You begin to float away. You trust her hands, listening, informed by your body. You settle into the non-verbal conversation between her nervous system and your own. You feel confident that any questions or concerns you have will be adequately, substantiated in a kind, and clear manner. You know that she is always learning, always open to hearing what you have to say.
Time drifts away.
You begin to feel a freedom from conflict within your body. There are no oppressive thoughts in the room, but rather a sense of open respect. Agreement and harmony begin to emerge in the body, nothing forcing it to change but feeling how your therapists hands move your body, your muscles, your fascia, your structure, to support its restrictions and introduce resolve to its conflicts. The body feels safe, and order begins to emerge. Why do your muscles need to hold you tightly in your position on the table when you are completely supported, nothing contradicting your organization… Your muscles begin to release. Your muscles begin to release.
Your mind wanders: you plan, you remember, you feel and consider, you fall in and out of consciousness. Maybe you use this as a meditation, maybe you use it as an opportunity to catch up on some much needed sleep, maybe you feel unaddressed emotions bubble up. You know this is a safe space and you are free to experience yourself in whatever state you are.

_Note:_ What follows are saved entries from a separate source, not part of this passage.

(* ===== verification/RepoCacheTheorems.v ===== *)
(** * What the cache of Git repositories promises

    Names stay inside the cache, a refresh changes no repository but its own
    and those it may evict, eviction takes the least recently used unpinned
    clones and no more than needed, and cursors read back.  A pin taken while an
    eviction is under way comes too late. *)

From S2P Require Import Prelude JsonString Text Utf8 LlmFinding Fingerprint RepoCache.
From Stdlib Require Import ZArith Lia.
From stdpp Require Import base sets list option numbers strings gmap sorting.
Local Open Scope Z_scope.

(** ** Trees *)

Lemma get_set_entry x n es y : get y (set_entry x n es) = if str_eqb x y then Some n else get y es.
Proof.
  induction es as [|[z m] es IH]; cbn; [destruct (str_eqb x y); reflexivity|].
  destruct (str_eqb z x) eqn:E; bool_prop; cbn.
  - subst z. destruct (str_eqb x y); reflexivity.
  - rewrite IH. destruct (str_eqb z y) eqn:Ey; [|reflexivity]. bool_prop. subst z.
    destruct (str_eqb x y) eqn:Ex; [bool_prop; subst x; by rewrite (proj2 (str_eqb_eq y y)) in E|reflexivity].
Qed.

Lemma get_remove_entry x es y : get y (remove_entry x es) = if str_eqb x y then None else get y es.
Proof.
  unfold remove_entry. induction es as [|[z m] es IH]; cbn; [by destruct (str_eqb x y)|].
  destruct (str_eqb z x) eqn:E; cbn [negb]; cbn; [bool_prop; subst z|]; rewrite IH.
  - destruct (str_eqb x y) eqn:Ex; [reflexivity|]. reflexivity.
  - destruct (str_eqb z y) eqn:Ey; [|reflexivity]. bool_prop. subst z.
    destruct (str_eqb x y) eqn:Ex; [bool_prop; subst x; by rewrite (proj2 (str_eqb_eq y y)) in E|reflexivity].
Qed.
(** [has_allowed_extension] *)
Definition has_allowed_extension (p : Path) (exts : ScannerList) : bool :=
  match file_name p ≫= from_utf8 with
  | None => false
  | Some name =>
      existsb (fun allowed =>
        match extension p ≫= from_utf8 with Some e => eq_ignore_ascii_case allowed e | None => false end ||
        starts_with (reverse (lit "." ++ (to_ascii_lowercase <$> allowed))) (reverse (to_ascii_lowercase <$> name)))
        (iter exts)
  end.

(** ** Collecting *)

(** [Path::strip_prefix] *)
Fixpoint strip_base (base p : Path) : option Path :=
  match base, p with
  | [], _ => Some p
  | x :: base, y :: p => if str_eqb x y then strip_base base p else None
  | _, _ => None
  end.

(** [DiscoveredSourcePathDecoder], [collect_file] *)
Definition admitted_file (cfg : ScannerConfig) (p : Path) : bool :=
  has_allowed_extension p (include_extensions cfg) &&
  negb (is_excluded_path p (exclude_path_substrings cfg)) &&
  match metadata_len fs p with Some n => n <=? max_file_bytes cfg | None => false end.
Definition discovered (workdir p : Path) : DiscoveredSourcePath := {|
  native := p;
  representation :=
    match strip_base workdir p ≫= (fun rel => from_utf8 (path_bytes rel)) with
    | Some v => match path category v with Ok v => Relative v | Err _ => UnrepresentableNative end
    | None => UnrepresentableNative
    end |}.
Definition collect_file (workdir : Path) (cfg : ScannerConfig) (p : Path) : list DiscoveredSourcePath :=
  if admitted_file cfg p then [discovered workdir p] else [].

(** [is_within_workdir] *)
Definition is_within_workdir (p canonical_workdir : Path) : bool :=
  match canonicalize fs p with
  | Some p => match strip_base canonical_workdir p with Some _ => true | None => false end
  | None => false
  end.

(** ** Workspace exclusions *)

(** [CargoDiscoveryManifestDecoder] *)
Fixpoint exclude_texts (values : list str) : option (list str) :=
  match values with
  | [] => Some []
  | v :: values =>
      match text category nfc ScannerExcludePattern v with
      | Ok v => cons v <$> exclude_texts values
      | Err _ => None
      end
  end.
Definition decode_manifest (bytes : list Z) : option CargoDiscoveryManifest :=
  s ← from_utf8 bytes;
  manifest ← toml_from_str s;
  let package := match toml_get (lit "package") manifest with Some _ => true | None => false end in
  match toml_get (lit "workspace") manifest with
  | None => Some {| has_package := package; exclude := None |}
  | Some workspace =>
      let values := omap toml_as_str (default [] (toml_get (lit "exclude") workspace ≫= toml_as_array)) in
      exclude ← exclude_texts values;
      Some {| has_package := package; exclude := Some exclude |}
  end.

(** [matches_workspace_exclude], [is_workspace_excluded_descendant] *)
Definition matches_workspace_exclude (rel : Path) (excludes : list str) : bool :=
  existsb (fun e => str_eqb e (lossy (path_bytes rel)) || default false (glob_matches_path glob e rel)) excludes.
Definition is_workspace_excluded_descendant (workdir : Path) (excludes : list str) (p : Path) : bool :=
  match excludes with
  | [] => false
  | _ =>
      let rel := default p (strip_base workdir p) in
      existsb (fun candidate => matches_workspace_exclude candidate excludes)
        (List.filter (fun c => match c with [] => false | _ => true end) (ancestors rel))
  end.

(** ** Under a cancellation token *)

(** The answers of the token, in the order in which it is asked. *)
Context (cancelled : nat -> bool).

Definition C (A : Type) : Type := nat -> A * nat.
#[local] Instance C_ret : MRet C := fun A a n => (a, n).
#[local] Instance C_bind : MBind C := fun A B f m n => let (a, n) := m n in f a n.
Definition is_cancelled : C bool := fun n => (cancelled n, S n).

(** A walk that filters entries, stops when cancelled, and runs [body] on every entry
    it yields; the answer tells whether it was stopped. *)
Section Walk.
Context {A : Type} (accept : Path -> bool) (body : Path -> bool -> C (list A)).

Fixpoint visit (v : Visit) : C (bool * list A) :=
  match v with
  | Bad => stop ← is_cancelled; mret (stop, [])
  | Seen p file children =>
      c ← is_cancelled;
      if c || negb (accept p) then mret (false, [])
      else
        stop ← is_cancelled;
        if stop : bool then mret (true, [])
        else
          here ← body p file;
          below ← (fix visits vs : C (bool * list A) :=
                     match vs with
                     | [] => mret (false, [])
                     | v :: vs =>
                         first ← visit v;
                         if first.1 : bool then mret first
                         else rest ← visits vs; mret (rest.1, first.2 ++ rest.2)
                     end) children;
          mret (below.1, here ++ below.2)
  end.
End Walk.

Definition walked {A} (depth : option nat) (root : Path) (accept : Path -> bool) (body : Path -> bool -> C (list A))
    : C (list A) :=
  r ← visit accept body (walk fs depth root); mret r.2.

(** A body that asks nothing. *)
Definition pick {A} (f : Path -> bool -> list A) : Path -> bool -> C (list A) := fun p file => mret (f p file).

(** [for x in l { if cancel.is_cancelled() { return; } .. }]: [None] when it returned. *)
Fixpoint each {A S} (l : list A) (f : A -> S -> S) (s : S) : C (bool * S) :=
  match l with
  | [] => mret (false, s)
  | x :: l => c ← is_cancelled; if c : bool then mret (true, s) else each l f (f x s)
  end.

(** The reads of a manifest. *)
Fixpoint read_loop (rs : list FileRead) (bytes : list Z) : C (option (list Z)) :=
  c ← is_cancelled;
  if c : bool then mret None
  else
    match rs with
    | Interrupted :: rs => read_loop rs bytes
    | ReadFailed :: _ => mret None
    | [] | Got [] :: _ => c ← is_cancelled; mret (if c : bool then None else Some bytes)
    | Got chunk :: rs =>
        c ← is_cancelled;
        if c : bool then mret None
        else if MAX_CARGO_MANIFEST_BYTES - Z.of_nat (length bytes) <? Z.of_nat (length chunk) then mret None
        else read_loop rs (bytes ++ chunk)
    end.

This is incredibly freeing, you do not have the pressure to share, to be one thing or another, to present yourself. You can be curious without judgement, observing the connections your mind makes as your body relaxes. Observing your thoughts, feelings and sensations, knowing you are free of negative judgement and full of potential.
Your session comes to an end.
Your therapist excuses herself and tells you to take your time as you come up from the table and out to rejoin the world.
You may not be able to explain how you feel or exactly what has changed but you feel secure in your body, like it is working together.
You embrace the beautiful reality that you are your body.
Slowly the sense of you against your body slips away. You embrace the beautiful reality that you are your body. Learning that pains you feel, physical, social or emotional, are not in and of themselves doing a disservice to the body, but are in fact working in its preservation. Learning that pain is communicating that the peace has been disrupted and requires a little attention to restore.
Knowing that war with your body, (forcing it to do that which it does not do easily) does not bring peace, will serve you for the rest of your life — because you do not want to defeat your body, you want it to thrive. Experience the peace and it will be easier to find.